Это рассказ о крестьянской девочке Бернадетте Субиру, которая дала возможность французскому духовенству превратить Лурд — крохотный городок, прилепившийся к подножью Пиренейских гор, — в Мекку католиков всего мира, воздвигнуть в нем одну из богатейших беломраморных базилик Европы и собирать в течение 100 лет ежегодный доход в десятки миллионов франков.

В обычный, ничем не примечательный день 11 февраля 1858 года жена бедного мельника Луиза Субиру послала своих двух дочерей, старшую Бернадетту и младшую Мари, набрать хвороста в общинном лесу. С ними пошла и соседская девочка Жанна.

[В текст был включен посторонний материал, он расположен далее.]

(** C6. No transaction modifies the record or the contribution entries of a
    campaign other than the one that is current afterwards, so past ids are
    immutable history, and the campaign counter never decreases. The decrypted
    total of every campaign and every contributor's decrypted entry never
    decrease, and no record or entry is ever deleted. A campaign record comes
    into existence only by [configureCampaign], under the next id and with a
    total of zero; an existing total changes only by a [contribute] to the
    current campaign. A contribution entry changes, and first comes into
    existence, only by a [contribute] of that contributor to the current
    campaign; a freshly deployed ledger has none. *)
Theorem history_is_immutable s m c :
  reachable s → wf_call m c →
  let s' := step this paymentToken m c s in
  (∀ id, id ≠ campaignId s' →
     campaigns s' !! id = campaigns s !! id ∧
     ∀ a, contributions s' !! (id, a) = contributions s !! (id, a)) ∧
  campaignId s <= campaignId s' ∧
  (∀ id, decrypt (fhe s) (totalRaised (campaign s id)) <=
         decrypt (fhe s') (totalRaised (campaign s' id))) ∧
  (∀ id a, decrypt (fhe s) (contribution s id a) <=
           decrypt (fhe s') (contribution s' id a)) ∧
  (∀ id, is_Some (campaigns s !! id) → is_Some (campaigns s' !! id)) ∧
  (∀ id a, is_Some (contributions s !! (id, a)) →
           is_Some (contributions s' !! (id, a))) ∧
  (∀ id, campaigns s !! id = None → is_Some (campaigns s' !! id) →
     (∃ n t e, c = Configure n t e) ∧
     id = campaignId s + 1 ∧ id = campaignId s' ∧
     decrypt (fhe s') (totalRaised (campaign s' id)) = 0) ∧
  (∀ id, is_Some (campaigns s !! id) →
     totalRaised (campaign s' id) ≠ totalRaised (campaign s id) →
     (∃ i, c = Contribute i) ∧ id = campaignId s) ∧
  (∀ id a, contributions s' !! (id, a) ≠ contributions s !! (id, a) →
     (∃ i, c = Contribute i) ∧ id = campaignId s ∧ a = sender m) ∧
  (∀ deployer f t, contributions (deploy deployer f t) = ∅).
Proof.
  intros R Hwf s'. pose proof (reachable_inv s R) as I.
  pose proof (inv_step m c s I Hwf) as I'. fold s' in I'.
  destruct (step_frame m c s I Hwf) as (_ & Hid & _ & Hcs & Hct & _).
  fold s' in Hid, Hcs, Hct.
  split; [|split; [|split; [|split]]].
  { intros id Hne. split; [by apply Hcs|]. intros a. by apply Hct. }
  { lia. }
  { intros id. rewrite (inv_sum_campaign _ _ I), (inv_sum_campaign _ _ I').
    by apply step_received. }
  { intros id a.
    rewrite (inv_sum_contributor _ _ I), (inv_sum_contributor _ _ I').
    by apply step_received. }
  destruct (step_cases m c s)
    as [E|[(n & t & e & -> & E)|[(i & ret & -> & E)|(p & -> & E)]]];
    fold s' in E.
  - rewrite E. split; [done|]. split; [done|].
    split; [intros id Hn [x Hx]; congruence|].
    split; [by intros id _ Hd|]. split; [by intros id a Hd|done].
  - destruct (configure_ok_spec _ _ _ _ _ _ I E)
      as (_ & _ & _ & Ect & _ & _ & _ & _ &
          [(Hnew & _ & Eid & Ecs & Hd & _)|(Hid' & Hfin & Eid & Ecs & Ef)]).
    + rewrite Ect.
      assert (∀ id, id ≠ campaignId s + 1 →
                campaigns s' !! id = campaigns s !! id) as Hother.
      { intros id Hne. rewrite Ecs. by apply lookup_insert_ne. }
      split.
      { intros id Hsome. rewrite Hother; [done|].
        destruct Hsome as [x Hx]. apply (inv_campaigns _ _ I) in Hx. lia. }
      split; [done|]. split.
      { intros id Hn Hsome.
        destruct (decide (id = campaignId s + 1)) as [->|Hne].
        - split; [eauto|]. split; [done|]. split; [done|].
          unfold campaign. rewrite Ecs, lookup_insert_eq. done.
        - rewrite Hother, Hn in Hsome by done. by destruct Hsome. }
      split.
      { intros id Hsome Hdiff. exfalso. apply Hdiff.
        unfold campaign. rewrite Hother; [done|].
        destruct Hsome as [x Hx]. apply (inv_campaigns _ _ I) in Hx. lia. }
      split; [done|done].
    + rewrite Ect.
      assert (∀ id, totalRaised (campaign s' id) = totalRaised (campaign s id))
        as Etot.
      { intros id. unfold campaign. rewrite Ecs.
        destruct (decide (campaignId s = id)) as [<-|Hne].
        - by rewrite lookup_insert_eq.
        - by rewrite lookup_insert_ne. }
      split.
      { intros id Hsome. rewrite Ecs.
        destruct (decide (campaignId s = id)) as [<-|Hne].
        - rewrite lookup_insert_eq. by eexists.
        - by rewrite lookup_insert_ne. }
      split; [done|]. split.
      { intros id Hn Hsome. exfalso. rewrite Ecs in Hsome.
        destruct (decide (campaignId s = id)) as [<-|Hne].
        - pose proof (inv_id _ _ I).
          destruct (inv_current _ _ I) as [x Hx]; [lia|]. congruence.
        - rewrite lookup_insert_ne, Hn in Hsome by done. by destruct Hsome. }
      split; [intros id _ Hdiff; by rewrite Etot in Hdiff|].
      split; [done|done].
  - destruct (contribute_spec _ _ _ _ _ I Hwf E)
      as (tr & total & Hid' & _ & _ & _ & _ & _ & _ & Eid & Ecs & Ect & _).
    split.
    { intros id Hsome. rewrite Ecs.
      destruct (decide (campaignId s = id)) as [<-|Hne].
      - rewrite lookup_insert_eq. by eexists.
      - by rewrite lookup_insert_ne. }
    split.
    { intros id a Hsome. rewrite Ect.
      destruct (decide ((campaignId s, sender m) = (id, a))) as [<-|Hne].
      - rewrite lookup_insert_eq. by eexists.
      - by rewrite lookup_insert_ne. }
    split.
    { intros id Hn Hsome. exfalso. rewrite Ecs in Hsome.
      destruct (decide (campaignId s = id)) as [<-|Hne].
      - pose proof (inv_id _ _ I).
        destruct (inv_current _ _ I) as [x Hx]; [lia|]. congruence.
      - rewrite lookup_insert_ne, Hn in Hsome by done. by destruct Hsome. }
    split.
    { intros id _ Hdiff. split; [eauto|].
      destruct (decide (campaignId s = id)) as [<-|Hne]; [done|].
      exfalso. apply Hdiff. unfold campaign. rewrite Ecs.
      by rewrite lookup_insert_ne. }
    split; [|done].
    intros id a Hdiff. split; [eauto|].
    destruct (decide ((campaignId s, sender m) = (id, a))) as [[= <- <-]|Hne];
      [done|].
    exfalso. apply Hdiff. rewrite Ect. by rewrite lookup_insert_ne.
  - destruct (close_spec _ _ _ _ I E)
      as (_ & Hid' & _ & _ & Eid & Ecs & Ect & _).
    rewrite Ect.
    assert (∀ id, totalRaised (campaign s' id) = totalRaised (campaign s id))
      as Etot.
    { intros id. unfold campaign. rewrite Ecs.
      destruct (decide (campaignId s = id)) as [<-|Hne].
      - by rewrite lookup_insert_eq.
      - by rewrite lookup_insert_ne. }
    split.
    { intros id Hsome. rewrite Ecs.
      destruct (decide (campaignId s = id)) as [<-|Hne].
      - rewrite lookup_insert_eq. by eexists.
      - by rewrite lookup_insert_ne. }
    split; [done|]. split.
    { intros id Hn Hsome. exfalso. rewrite Ecs in Hsome.
      destruct (decide (campaignId s = id)) as [<-|Hne].
      - pose proof (inv_id _ _ I).
        destruct (inv_current _ _ I) as [x Hx]; [lia|]. congruence.
      - rewrite lookup_insert_ne, Hn in Hsome by done. by destruct Hsome. }
    split; [intros id _ Hdiff; by rewrite Etot in Hdiff|].
    split; [done|done].
Qed.

End Ledger.

(** ** The lifecycle, the log and the tokens *)

Section Lifecycle.

Variables this paymentToken : address.

Abbreviation inv := (inv this).
Abbreviation reachable := (reachable this paymentToken).
Abbreviation wf_call := (wf_call this).

(** Every id up to the current one has a record. *)
Lemma records_exist s :
  reachable s → ∀ id, 1 <= id <= campaignId s → is_Some (campaigns s !! id).
Proof.
  induction 1 as [d f t Hf Ht Ha Hb Hd | m c s Hr IH Hwf]; intros id Hid.
  - simpl in Hid. lia.
  - pose proof (reachable_inv _ _ _ Hr) as I.
    pose proof (inv_step this paymentToken m c s I Hwf) as I'.
    destruct (step_frame this paymentToken m c s I Hwf)
      as (_ & Hids & _ & Hcs & _).
    destruct (decide (id = campaignId (step this paymentToken m c s))) as [->|Hne].
    + apply (inv_current _ _ I'). lia.
    + rewrite Hcs by done. apply IH. lia.
Qed.

(** X1. At most one campaign is open, and it is the current one: every id from
    1 to [campaignId] has a record whose aggregate handle is initialised,
    every campaign before the current one is finalized, and nothing is stored
    under any other id. *)
Theorem single_open_campaign s :
  reachable s →
  (∀ id, 1 <= id <= campaignId s →
     is_Some (campaigns s !! id) ∧
     isInitialized (totalRaised (campaign s id)) = true) ∧
  (∀ id, 1 <= id < campaignId s → finalized (campaign s id) = true) ∧
  (∀ id, id < 1 ∨ campaignId s < id →
     campaigns s !! id = None ∧ ∀ a, contributions s !! (id, a) = None).
Proof.
  intros R. pose proof (reachable_inv _ _ _ R) as I.
  split; [|split].
  - intros id Hid. destruct (records_exist s R id Hid) as [c Hc].
    split; [by eexists|]. unfold campaign. rewrite Hc. simpl.
    apply (inv_campaigns _ _ I) in Hc.
    unfold isInitialized. apply negb_true_iff, N.eqb_neq. lia.
  - intros id Hid. destruct (records_exist s R id) as [c Hc]; [lia|].
    unfold campaign. rewrite Hc. simpl.
    apply (inv_past _ _ I id c Hc). lia.
  - intros id Hid. split.
    + destruct (campaigns s !! id) as [c|] eqn:E; [|done].
      apply (inv_campaigns _ _ I) in E. lia.
    + intros a. destruct (contributions s !! (id, a)) as [h|] eqn:E; [|done].
      apply (inv_contributions _ _ I) in E. lia.
Qed.

Lemma replay_snoc evs e :
  replay (evs ++ [e]) = replay evs ≫= fun st => log_step st e.
Proof. unfold replay. by rewrite foldl_snoc. Qed.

Бернадетта росла хилым, мечтательным, болезненным ребенком. Ее самое раннее детство прошло в маленькой деревушке Бартресе, соседней с Лурдом, куда она была взята на воспитание по причине крайней бедности своих родителей. Крестьянка Лагю после смерти своего грудного ребенка предложила эту помощь семье Субиру и получила радостное согласие. Едва Бернадетта немного подросла, как тетушка Лагю стала ее посылать пасти овец, и юная пастушка целыми днями бродила со своим стадом по лесистым окрестным холмам. В этом возрасте уже замечались за ней повадки сомнамбулы. Она подолгу застывала в одной позе, со взглядом, устремленным куда-то вдаль, чему-то улыбалась, и при этом выражение ее глаз было таким восторженным, что все видевшие ее в такие минуты невольно ею умилялись. До двенадцати лет она была неграмотна, а когда научилась кое-как читать, то не выпускала из рук молитвенника — на этом ее образование и закончилось. Чрезвычайная набожность девочки укреплялась братом тетушки Лагю, священником. В долгие зимние вечера, собрав у приветливо потрескивающего очага кружок слушателей, он рассказывал различные истории из священного писания или какие-нибудь иные нравоучительные сказки. Часто в них повествовалось о явлениях святых мучеников и праведников людям, о том, что вещали они смертным и какой облик принимали. Иногда он рассказывал о святой деве. Окруженная неземным сиянием, она спускалась с неба, чтобы утешить бедных и страждущих, высушить их слезы своей любовью и милосердием, освободить от несчастий и болезней. Эти наивные сказки особенно сильное впечатление производили на Бернадетту. Последние годы она страдала от страшных приступов астмы и, бродя со своими овечками в полном одиночестве среди зеленых просторов живописной природы, девочка перебирала четки, повторяла про себя молитвы, грезила наяву и мечтала, что и к ней явится милосердная мадонна. Она изольет на нее жаркие слезы своей любви и избавит от всех невзгод и мучений. Когда девочке исполнилось четырнадцать лет, родители забрали ее домой.

6

Змея у древних греков считалась животным, посвященным Асклепию. Сам Асклепий изображался с большим посохом, вокруг которого обвивалась змея — символ здоровья и медицины.

7

Подлинная надпись на стене храма Асклепия в Эпидавре.